Tags: keygen
Rating: 5.0
# keygenme-py
AUTHOR: SYREAL
**Disclaimer! I do not own any of the challenge files**
## Looking at the keygenme-trial.py
Instead of running the script right away, it is best practice to read the source code, right?
```py
# GLOBALS --v
arcane_loop_trial = True
jump_into_full = False
full_version_code = ""
username_trial = "FREEMAN"
bUsername_trial = b"FREEMAN"
key_part_static1_trial = "picoCTF{1n_7h3_|<3y_of_"
key_part_dynamic1_trial = "xxxxxxxx"
key_part_static2_trial = "}"
key_full_template_trial = key_part_static1_trial + key_part_dynamic1_trial + key_part_static2_trial
```
These are all the global variables. What is really important to us though?
```py
username_trial = "FREEMAN"
bUsername_trial = b"FREEMAN"
```
This will be obvious later, next ofcourse the flag! Or here it is called the `key`. It is comprised of two static parts, and a dynamic part:
```py
key_full_template_trial = key_part_static1_trial + key_part_dynamic1_trial + key_part_static2_trial
```
Great... maybe we can have a look at how the dynamic part is generated?
### Dynamic key
To check the validity of the dynamic key, the following function is used (I split it):
```py
def check_key(key, username_trial):
global key_full_template_trial
if len(key) != len(key_full_template_trial):
return False
else:
# Check static base key part --v
i = 0
for c in key_part_static1_trial:
if key[i] != c:
return False
i += 1
```
First, check if the key is even long enough! After that check if we have the 1st static part correct (we can copy and paste, right?). Now the iterator `i` is at our dynamic part, and here is the `if tree` that checks our dynamic key:
```py
if key[i] != hashlib.sha256(username_trial).hexdigest()[4]:
return False
else:
i += 1
if key[i] != hashlib.sha256(username_trial).hexdigest()[5]:
return False
else:
i += 1
if key[i] != hashlib.sha256(username_trial).hexdigest()[3]:
return False
else:
i += 1
if key[i] != hashlib.sha256(username_trial).hexdigest()[6]:
return False
else:
i += 1
if key[i] != hashlib.sha256(username_trial).hexdigest()[2]:
return False
else:
i += 1
if key[i] != hashlib.sha256(username_trial).hexdigest()[7]:
return False
else:
i += 1
if key[i] != hashlib.sha256(username_trial).hexdigest()[1]:
return False
else:
i += 1
if key[i] != hashlib.sha256(username_trial).hexdigest()[8]:
return False
```
So notice the following, we have a bunch of indexes: `4,5,3,6,2,7,1,8`. How do we use these?

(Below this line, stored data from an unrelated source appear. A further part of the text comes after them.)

(** [save()] of a line a second time, in the state the first one left,
    has the outcome of the first. *)
Lemma line_save_twice (adding : bool) (x : InvoiceLine.t)
    (table : list InvoiceLine.t) :
  let first := InvoiceLine.save adding x table in
  InvoiceLine.save (adding_after adding first) x (table_after first table)
  = first.
Proof.
  cbv zeta. unfold InvoiceLine.save.
  destruct (InvoiceLine.to_row x) as [row|] eqn:Hrow;
    [|cbn [adding_after table_after]; reflexivity].
  destruct (line_to_row_id _ _ Hrow) as (Hid & _).
  destruct (adding
            && existsb (fun old => InvoiceLine.id old =? InvoiceLine.id x)
                 table) eqn:E; cbn [adding_after table_after].
  - rewrite E. reflexivity.
  - cbn [andb]. rewrite line_upsert_idempotent. reflexivity.
Qed.

(** The line computation reads the quantity, the price and the two
    percentages only, which it leaves as they are. *)
Lemma line_calculate_totals_fst_again (a a' : bool) (line : InvoiceLine.t)
    (t t' : list InvoiceLine.t) :
  fst (InvoiceLine.calculate_totals a'
         (fst (InvoiceLine.calculate_totals a line t)) t')
  = fst (InvoiceLine.calculate_totals a line t).
Proof.
  unfold InvoiceLine.calculate_totals.
  cbn [fst InvoiceLine.set_totals InvoiceLine.quantity
       InvoiceLine.unit_price InvoiceLine.discount_percent
       InvoiceLine.tax_rate InvoiceLine.id InvoiceLine.invoice
       InvoiceLine.line_number InvoiceLine.product InvoiceLine.service
       InvoiceLine.description InvoiceLine.revenue_account].
  reflexivity.
Qed.

Lemma line_calculate_totals_snd (a : bool) (line : InvoiceLine.t)
    (t : list InvoiceLine.t) :
  snd (InvoiceLine.calculate_totals a line t)
  = InvoiceLine.save a (fst (InvoiceLine.calculate_totals a line t)) t.
Proof. reflexivity. Qed.

End InvoiceTotals.

(** What the columns make of some values: 1.0001000000, 1.005, -1.005,
    [Decimal('0')], the largest value of the column, and two values that
    need more than twenty digits. *)
Example to_column_examples :
  to_column 20 2 (Decimal.lit 10001000000 10) = Some (Decimal.lit 100 2) /\
  to_column 20 2 (Decimal.lit 1005 3) = Some (Decimal.lit 101 2) /\
  to_column 20 2 (Decimal.lit (-1005) 3) = Some (Decimal.lit (-101) 2) /\
  to_column 20 2 (Decimal.of_int 0) = Some (Decimal.lit 0 2) /\
  to_column 20 2 (Decimal.lit 99999999999999999999 2)
  = Some (Decimal.lit 99999999999999999999 2) /\
  to_column 20 2 (Decimal.lit 999999999999999999995 3) = None /\
  to_column 20 2 (Decimal.lit 120000000000000000000 2) = None.
Proof. repeat split; vm_compute; reflexivity. Qed.

(** Writes that raise.  The invoice over two lines of
    600000000000000000.00 is given a subtotal of 21 digits, its [save()]
    raises and its row stays as it was; a line whose product is about 1e22
    is not stored; a line being added under a key that is stored, and an
    invoice taking the number of another, are refused. *)
Example save_examples :
  let wide :=
    Invoice.calculate_totals later false scenario_invoice
      [heavy_row 12; heavy_row 13] [scenario_invoice] in
  Invoice.subtotal (fst wide) = Decimal.lit 120000000000000000000 2 /\
  snd wide = DataError /\
  table_after (snd wide) [scenario_invoice] = [scenario_invoice] /\
  snd (InvoiceLine.calculate_totals true huge_line []) = DataError /\
  snd (InvoiceLine.calculate_totals true scenario_line [scenario_row])
  = IntegrityError /\
  snd (Invoice.calculate_totals later true overdue_invoice [] [scenario_invoice])
  = IntegrityError.
Proof. cbv zeta. repeat split; vm_compute; reflexivity. Qed.

(** ** The totals of an invoice *)
Section StoredTotals.





End StoredTotals.



(** ** What is persisted *)
Section Persisted.


Lemma line_calculate_totals_id (a : bool) (line : InvoiceLine.t)
    (t : list InvoiceLine.t) :
  InvoiceLine.id (fst (InvoiceLine.calculate_totals a line t))
  = InvoiceLine.id line /\
  InvoiceLine.invoice (fst (InvoiceLine.calculate_totals a line t))
  = InvoiceLine.invoice line.
Proof. split; reflexivity. Qed.

(** After a successful line computation the key of the line holds the row
    of the instance. *)
Lemma line_calculate_totals_stored (a : bool) (line : InvoiceLine.t)
    (table table' : list InvoiceLine.t) :
  snd (InvoiceLine.calculate_totals a line table) = Saved table' ->
  exists row,
    InvoiceLine.to_row (fst (InvoiceLine.calculate_totals a line table))
    = Some row /\
    stored_line (InvoiceLine.id line) table' = Some row /\
    (forall pk, pk <> InvoiceLine.id line ->
       stored_line pk table' = stored_line pk table).
Proof.
  rewrite line_calculate_totals_snd. intros H.
  destruct (line_save_stored _ _ _ _ H) as (row & Hrow & Hst & Hother).
  destruct (line_calculate_totals_id a line table) as [Hid _].
  rewrite Hid in Hst, Hother. exists row. auto.
Qed.

(** After a successful invoice computation the key of the invoice holds the
    row of the instance. *)
Lemma calculate_totals_stored (now : datetime) (a : bool) (self : Invoice.t)
    (lines : list InvoiceLine.t) (invoices invoices' : list Invoice.t) :
  snd (Invoice.calculate_totals now a self lines invoices) = Saved invoices' ->
  exists row,
    Invoice.to_row (fst (Invoice.calculate_totals now a self lines invoices))
    = Some row /\
    stored_invoice (Invoice.id self) invoices' = Some row /\
    (forall pk, pk <> Invoice.id self ->
       stored_invoice pk invoices' = stored_invoice pk invoices).
Proof.
  rewrite calculate_totals_save. intros H.
  destruct (save_stored _ _ _ _ _ H) as (row & Hrow & Hst & Hother).
  destruct (with_totals_inputs self lines) as (Hid & _).
  rewrite Hid in Hst, Hother. exists row. auto.
Qed.
(** One frame; of four candidates the first overlaps the existing box and
    the third overlaps the second. *)
Definition street_boxes : tensor 3 := [[box 0 1]].
Definition parked_boxes : tensor 3 :=
  [[box 1 1; box 10 1; box 11 1; box 20 1]].
Definition parked_points : tensor 4 :=
  [[[point 1 1]; [point 10 1]; [point 11 1]; [point 20 1]]].

(** Two frames; the candidate stands clear in the first frame and on the
    existing box in the second. *)
Definition two_frame_boxes : tensor 3 := [[box 0 1]; [box 0 1]].
Definition moving_boxes : tensor 3 := [[box 10 1]; [box 0 1]].
Definition moving_points : tensor 4 := [[[point 10 1]]; [[point 0 1]]].

(** Two frames; the candidate of class [1] is absent from the second
    frame, where its row is padding. *)
Definition leaving_boxes : tensor 3 := [[box 10 1]; [zero_box]].
Definition leaving_points : tensor 4 := [[[point 10 1]]; [[point 0 0]]].

(** One frame without padding: every row of the inputs is a labelled
    point or box, and one object is pasted away from them. *)
Definition full_point_clouds : tensor 3 :=
  [[point 0 1; point 5 1; point 7 1]].
Definition full_boxes : tensor 3 := [[box 0 1; box 5 1]].
Definition far_boxes : tensor 3 := [[box 10 1]].
Definition far_points : tensor 4 := [[[point 10 1; point 0 0]]].

(** One frame with a background point under the pasted box and an
    unlabelled point. *)
Definition sparse_point_clouds : tensor 3 :=
  [[point 0 1; point 10 1; point 3 0]].
Definition sparse_boxes : tensor 3 := [[box 0 1; zero_box]].
Definition pasted_points : tensor 4 := [[[point (51 # 5) 1; point 0 0]]].

(** A batch of two scenes. *)
Definition batch : Inputs :=
  {| POINT_CLOUDS :=
       existT tensor 4%nat [full_point_clouds; sparse_point_clouds];
     BOUNDING_BOXES := existT tensor 4%nat [full_boxes; sparse_boxes];
     INPUT_OBJECT_POINT_CLOUDS :=
       Some (existT tensor 5%nat [far_points; pasted_points]);
     INPUT_OBJECT_BOUNDING_BOXES :=
       Some (existT tensor 4%nat [far_boxes; far_boxes]) |}.

(** A rank-3 point cloud handed over with a batch of boxes. *)
Definition mixed_ranks : Inputs :=
  {| POINT_CLOUDS := existT tensor 3%nat sparse_point_clouds;
     BOUNDING_BOXES := existT tensor 4%nat [sparse_boxes];
     INPUT_OBJECT_POINT_CLOUDS := Some (existT tensor 4%nat pasted_points);
     INPUT_OBJECT_BOUNDING_BOXES := Some (existT tensor 3%nat far_boxes) |}.

(** The sparse frame handed over without the two object entries. *)
Definition no_objects : Inputs :=
  {| POINT_CLOUDS := existT tensor 3%nat sparse_point_clouds;
     BOUNDING_BOXES := existT tensor 3%nat sparse_boxes;
     INPUT_OBJECT_POINT_CLOUDS := None;
     INPUT_OBJECT_BOUNDING_BOXES := None |}.

(** The transformation drawn on the sparse frame. *)
Definition sparse_transformation : Transformation :=
  get_random_transformation AxisAligned.CLASS AxisAligned.iou
    layer (draw 1) sparse_boxes pasted_points far_boxes.

End Scenes.

(** ** An open road

    One frame with one existing box and three candidates that overlap
    nothing; the generator reverses the order of the candidates. *)

Module OpenRoad.

Definition draw (u : Q) : Draw :=
  {| uniform := u; shuffle := @rev nat |}.

Definition existing_boxes : tensor 3 := [[Scenes.box 0 1]].

Definition candidate_boxes : tensor 3 :=
  [[Scenes.box 10 1; Scenes.box 20 2; Scenes.box 30 1]].

Definition candidate_points : tensor 4 :=
  [[[Scenes.point 10 1]; [Scenes.point 20 2]; [Scenes.point 30 1]]].

End OpenRoad.

(** ** A crowded kerb

    One frame in which the first five candidates stand on the existing box
    and the sixth stands clear. *)

Module CrowdedKerb.

Definition existing_boxes : tensor 3 := [[Scenes.box 0 1]].

Definition candidate_boxes : tensor 3 :=
  [[Scenes.box (1 # 10) 1; Scenes.box (2 # 10) 1; Scenes.box (3 # 10) 1;
    Scenes.box (4 # 10) 1; Scenes.box (5 # 10) 1; Scenes.box 50 1]].

Definition candidate_points : tensor 4 :=
  [[[Scenes.point (1 # 10) 1]; [Scenes.point (2 # 10) 1];
    [Scenes.point (3 # 10) 1]; [Scenes.point (4 # 10) 1];
    [Scenes.point (5 # 10) 1]; [Scenes.point 50 1]]].

End CrowdedKerb.

(** ** A grazing candidate

    One frame with a unit cube at the origin and a candidate unit cube
    moved along [x] by [1 - 2 ^ (-24)]: the two cubes share a slab of
    thickness [2 ^ (-24)], and their IoU is [1 / 33554431]. *)

Module Grazing.

Definition cube (x : Q) : tensor 1 := [x; 0; 0; 1; 1; 1; 0; 1].

Definition existing_boxes : tensor 3 := [[cube 0]].

Definition candidate_boxes : tensor 3 := [[cube (16777215 # 16777216)]].

Definition candidate_points : tensor 4 :=
  [[[Scenes.point (16777215 # 16777216) 1]]].

End Grazing.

Well first a `sha256` hash of the username is `FREEMAN` calculated and then we pick the corresponding character. This is pretty easy to script.
## solve.py
```py
import hashlib
import base64
key_part_static1_trial = "picoCTF{1n_7h3_|<3y_of_"
key_part_dynamic1_trial = "xxxxxxxx"
key_part_static2_trial = "}"
key_full_template_trial = key_part_static1_trial + key_part_dynamic1_trial + key_part_static2_trial
username_trial = b"FREEMAN"
potential_dynamic_key = ""
# where our input begins:
offset = 23
# positions in username_trial
positions = [4,5,3,6,2,7,1,8]
for p in positions:
potential_dynamic_key += hashlib.sha256(username_trial).hexdigest()[p]
key = key_part_static1_trial + potential_dynamic_key + key_part_static2_trial
print(key)
print(len(key))
```
We have a hardocded offset, out positions and then we just calculate the hashes one by one, and add to the key. After running the script, here is the result:
```
picoCTF{1n_7h3_|<3y_of_0d208392}
32
```
Great!